The authors noted that relying only on clinical signs can overwhelm treatment centers and inflate reported mpox case numbers. They called for broader access to laboratory diagnostics, particularly in resource-limited settings where mpox, chickenpox and measles often circulate concurrently. ■
Education & Training

UT Southwestern Launches Dermatology-Rheumatology Combined Fellowship Program
UT Southwestern has launched a new Dermatology-Rheumatology Combined Fellowship Program to advance training at the intersection of cutaneous and systemic inflammatory disease. The one-year advanced fellowship is directed by James Roberts, M.D., Assistant Professor in the Division of Rheumatic Diseases.
Designed for physicians who already have strong specialty training, the program builds on prior dermatology or rheumatology residency and fellowship experience to develop deep interdisciplinary expertise. Fellows enter with a solid foundation in their primary specialty, allowing the year to focus on integrated clinical care, scholarship, and collaboration across disciplines.
“This program was made possible by Dr. Joseph Merola, Professor and chair of Dermatology, and Dr. David Karp, Professor and Chief of Rheumatic Diseases,” said Dr. Roberts. “Their mentorship and support ensured this collaborative fellowship program aligned with our mission of educating, discovering, and healing.”
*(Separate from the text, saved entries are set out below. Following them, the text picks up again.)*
(* ===== verification/AuthHandlersFacts.v ===== *)
(** * Who the admin listener lets in

    Every request may be an attacker's: its cookies, query and headers are
    arbitrary, but for one thing.  A signature under the gateway's secret that a
    cookie carries is one the gateway has sent ([unforged]): what HMAC-SHA256 is
    trusted for. *)

From Stdlib Require Import Ascii.
From S2P Require Import Prelude Text Base64 Json Float32 Sha256 Duration Token OAuth IdentityStore Sessions SessionFacts AuthHandlers IdentityFacts.

(** ** Cookie values *)

Lemma stamped_inj secret b b' : stamped secret b = stamped secret b' → b = b'.
Proof. intros H. pose proof (open_stamped secret b) as H1. rewrite H, open_stamped in H1. by injection H1. Qed.

Lemma stamped_dot secret b : free "." (stamped secret b) = false.
Proof.
  destruct (free "." (stamped secret b)) eqn:Hf; [|done]. apply CutLast_None in Hf. by rewrite open_stamped in Hf.
Qed.

Lemma encoded_not_stamped secret a b : EncodeToString a ≠ stamped secret b.
Proof. intros H. pose proof (stamped_dot secret b) as Hs. by rewrite <- H, dot_free in Hs. Qed.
The program will accept up to two fellows annually.
“A key advantage of training at UT Southwestern is the opportunity for hands-on, interdisciplinary clinical experience with complex autoimmune and inflammatory conditions,” Dr. Roberts added. “Fellows will work in a collaborative specialty environment that brings together dermatology, rheumatology, and related disciplines, supporting both clinical excellence and academic growth.”
Applications are now being accepted. The program is partially funded through grant support from Johnson & Johnson. ■
Dr. Merola holds the Mary Kay Inc. Distinguished Chair in Dermatology. Dr. Karp holds the Fredye Factor Chair in Rheumatoid Arthritis Research and the Harold C. Simmons Chair in Arthritis Research.